If you want a pipeline to depression, trap someone in their own body. Being able to move freely and without pain and being able to accomplish new physical feats such as my marathon running has helped me to combat depression and anxiety.
5) Hormonal Health
This goes along with physical health, but hormones, as chemicals in our bodies, are directly related to our mental health, including stress levels and depression. This is one of the aspects of my oncoming attempts to start a family that I am particularly concerned about–how will the changes in hormones affect my anxiety and depression? The stress hormone cortisol is closely linked with mood instability, and times of stress for me are also triggers for depression and anxiety attacks. Regular exercise helps not only with coping mechanisms and stress reduction but also helps regulate hormones like cortisol.

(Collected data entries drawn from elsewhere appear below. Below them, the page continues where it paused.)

Arguments mk_ndarray {A} shape data.
Arguments shape {A} n.
Arguments data {A} n.

Definition prod_shape (s : list nat) : nat := fold_right Nat.mul 1 s.

(** [a.size] *)
Definition np_size {A} (a : ndarray A) : nat := prod_shape (shape a).

(** [a.ndim] *)
Definition ndim {A} (a : ndarray A) : nat := length (shape a).

Definition shape_eqb (s t : list nat) : bool :=
  if list_eq_dec Nat.eq_dec s t then true else false.

(** [len(a)]: the first dimension; a zero-dimensional array has no length. *)
Definition py_len {A} (a : ndarray A) : result nat :=
  match shape a with
  | [] => Raise TypeError
  | n :: _ => Ok n
  end.

(** [a.shape[i]]: indexing the shape tuple out of range raises. *)
Definition shape_at {A} (a : ndarray A) (i : nat) : result nat :=
  match nth_error (shape a) i with
  | Some d => Ok d
  | None => Raise IndexError
  end.

(** [l[i]] on a Python list, for a non-negative index. *)
Definition list_getitem {T} (l : list T) (i : nat) : result T :=
  match nth_error l i with
  | Some x => Ok x
  | None => Raise IndexError
  end.

(** [np.asarray(values)] for a Python list of scalars that all have the
    element type [A] of the array, as the floats of the declared
    [List[float]] have: the array then holds the numbers of the list as they
    are.  (For a list that mixes kinds of numbers numpy first brings them to
    one type, which may round them; such a list is not a list of [A].) *)
Definition np_asarray_scalars {A} (values : list A) : ndarray A :=
  mk_ndarray [length values] values.

(** [a.reshape(-1, d1, ..., dk)]: the first dimension is inferred from the
    size; numpy refuses when the size is no multiple of [d1 * ... * dk]. *)
Definition np_reshape_infer {A} (a : ndarray A) (rest : list nat)
  : result (ndarray A) :=
  let p := prod_shape rest in
  if p =? 0 then Raise ValueError
  else if np_size a mod p =? 0
       then Ok (mk_ndarray (np_size a / p :: rest) (data a))
       else Raise ValueError.

(** [np.concatenate(arrays, axis=0)]: needs at least one array, none of them
    zero-dimensional, all of the same shape but for the first axis. *)
Definition np_concatenate {A} (arrays : list (ndarray A)) : result (ndarray A) :=
  match arrays with
  | [] => Raise ValueError
  | a0 :: _ =>
      if existsb (fun a => ndim a =? 0) arrays then Raise ValueError
      else if forallb (fun a => shape_eqb (tl (shape a)) (tl (shape a0))) arrays
      then Ok (mk_ndarray
                 (list_sum (map (fun a => hd 0 (shape a)) arrays) :: tl (shape a0))
                 (concat (map data arrays)))
      else Raise ValueError
  end.

(** The argument of [np.asarray]: an array already, or a Python list of
    arrays. *)
Inductive array_like (A : Type) : Type :=
| AnArray (a : ndarray A)
| AList (l : list (ndarray A)).

Arguments AnArray {A} a.
Arguments AList {A} l.

(** [len(x)] for an array-like. *)
Definition len_array_like {A} (x : array_like A) : result nat :=
  match x with
  | AnArray a => py_len a
  | AList l => Ok (length l)
  end.

(** [np.asarray(x)]: a list of arrays is stacked along a new first axis;
    arrays of different shapes do not stack. *)
Definition np_asarray {A} (x : array_like A) : result (ndarray A) :=
  match x with
  | AnArray a => Ok a
  | AList [] => Ok (mk_ndarray [0] [])
  | AList (a0 :: rest) =>
      if forallb (fun a => shape_eqb (shape a) (shape a0)) rest
      then Ok (mk_ndarray (length (a0 :: rest) :: shape a0)
                          (concat (map data (a0 :: rest))))
      else Raise ValueError
  end.

(** [np.arange(n).reshape(-1, 1)], as the rows of the integer matrix. *)
Definition arange_column (n : nat) : list (list Z) :=
  map (fun i => [Z.of_nat i]) (seq 0 n).

(** ** equistore containers *)

Record Labels : Type := mk_Labels {
  names : list string;
  rows : list (list Z)
}.

(** [Labels.single()]: one column named "_" holding the one row (0,). *)
Definition Labels_single : Labels := mk_Labels ["_"] [[0%Z]].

There are a great many ways to exercise–from walking to lifting to running to yoga to barre to HIIT to pole dancing and on and on. I encourage you to find something that speaks to you as you continue your treatment, or perhaps just are getting started. Talk to your doctor, develop a regular schedule for getting out and active, and give yourself the time to develop the habit. Your body and brain will thank you.Combating depression with exercise: why and how #sweatpink #anxiety #depression Click To Tweet
Again, if you think that you or someone that you know might be exhibiting signs of depression or anxiety disorder, I urge you to talk to a medical professional, counselor, or a trusted friend or family member. You do deserve to have happiness; you are worth the trouble. Most importantly, remember that your feelings are NOT your fault and they can be helped.
Has/How has exercise helped you work through times of anxiety or depression?
If you have clinical anxiety or depression, have you noticed a difference in your condition when exercising or not?